Sympathy for the Devil

I’m writing two days after Liz Cheney was crushed in her attempt to hold onto her Wyoming Congressional seat, the same seat she won with 73% of the vote in 2020. This time, the election-denying, reality-defying Trump acolyte who crushed her got 66%. And so it goes.

For as long as I’ve been aware of her, I have disagreed with Cheney on virtually everything. I came to loathe her – strong word, but accurate – during the second Obama term and through virtually all of Trump’s. She could be a rank demagogue. Obama, she said, had “literally declared war” on the first and second amendments. Probably the low point was her adamant, seemingly untroubled opposition to gay marriage. Her sister was gay and married at the time. (To her credit, she later said she was wrong.) She voted with Trump 93% of the time.

But for God’s sake, let’s set all of that aside. Because right now – even after her loss – Liz Cheney is one of the few Americans in power standing in the breach between a sputtering democracy and a Hungary-like autocracy.

Adam Kinzinger guesses that, of the 212 Republicans in the House of Representatives, about five actually believe Trump won. Naif that I am, I’ve been incredulous that one of my senators, John Cornyn, whom I respect despite his vote not to impeach Trump in 2021, is plainly afraid to discuss the election. Unlike Cheney, his vote against impeachment has safeguarded him against most attacks from Trump loyalists. He’s not a wounded duck.

Of course, that would change if he did state, loudly and repeatedly, that Biden won. He’d draw Trump’s ire. He’d have to live with his supporters’ rage. If Trumpism is still a winning brand in 2026 and Cornyn runs again, he’d be primaried from the right. He might lose.

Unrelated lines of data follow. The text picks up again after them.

(** Validates IN filter values do not have any missing elements. *)
Definition checkInvalidInFilter {V : Type} (items : list (ListEntry V))
  : option InvalidFilter :=
  let hasEmptyValue :=
    existsb (fun item => match entry item with None => true | _ => false end)
      items in
  if hasEmptyValue
  then Some {| reason := t "Lists should not have empty values" [];
               expectedType := None |}
  else None.

End Converter.

(** ** Validation of the arguments of an aggregate *)
Section AggregateParameters.
Context {I : Imports}.

Definition getValueType (key : string) : ColumnType :=
  if negb (isNaN_parseFloat key) then FieldValueType.NUMBER
  else FieldValueType.STRING.

(** [!parameterValue] on an optional string: [undefined] and the empty
    string are falsy. *)
Definition falsy (parameterValue : option string) : bool :=
  match parameterValue with
  | None => true
  | Some s => String.eqb s ""
  end.

Definition validateAggregateParameterColumn (keyName : string)
    (columnTypes : ColumnTypes) (position : nat) (parameterValue : string)
  : option InvalidFilter :=
  let definition := getFieldDefinition keyName in
  match columnTypes with
  | ColumnTypesFn f =>
      if negb (f parameterValue (definition ≫= valueType))
      then Some {| reason :=
                     "Argument " +:+ pretty position
                     +:+ " is an invalid column type.";
                   expectedType := None |}
      else None
  | ColumnTypesList l =>
      match getFieldDefinition parameterValue with
      | None =>
          Some {| reason :=
                    keyName +:+ " expects argument " +:+ pretty position
                    +:+ " to be a column.";
                  expectedType := None |}
      | Some columnParameterFieldDefinition =>
          if negb (existsb
                     (fun columnOrMetricType =>
                        bool_decide
                          (Some columnOrMetricType
                           = valueType columnParameterFieldDefinition))
                     l)
          then Some {| reason :=
                         keyName +:+ " expects argument "
                         +:+ pretty position
                         +:+ " to be a column of type: "
                         +:+ join ", " (map FieldValueType.to_string l)
                         +:+ ".";
                       expectedType := None |}
          else None
      end
  end.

Is political office, or power, or the prestige of being a U.S. Senator, or the affection and support of millions, so intoxicating? It would seem I have my answer.

More to the point, would it even matter if Cornyn insisted the election was above board? Would it move the needle even a little bit among Republicans if he called out Trump for what he’s done to erode a bedrock American faith? I don’t know. But I suspect it would. It couldn’t hurt to have a Republican who enjoys broad support from true believers standing shoulder to shoulder with the turncoat / truth-teller Cheney.

But reading what Cheney has endured for telling the truth has made me think again about Cornyn et al.’s timidity. She had to shut down public campaign appearances in Wyoming because of death threats. The threats included family members. She campaigned by showing up at house parties hosted by supporters. She continues to require round-the-clock security.

Maybe it’s not only the fear of losing that has turned Cornyn and the respectable Republican ilk mute. If so, no judgement.

The only thing that’s clear is that Cheney, for reasons she’s articulated repeatedly and eloquently, has accepted the risk of saying what’s true. For that, all of us who value the American experiment, in all its manifest shortcomings, owe her thanks.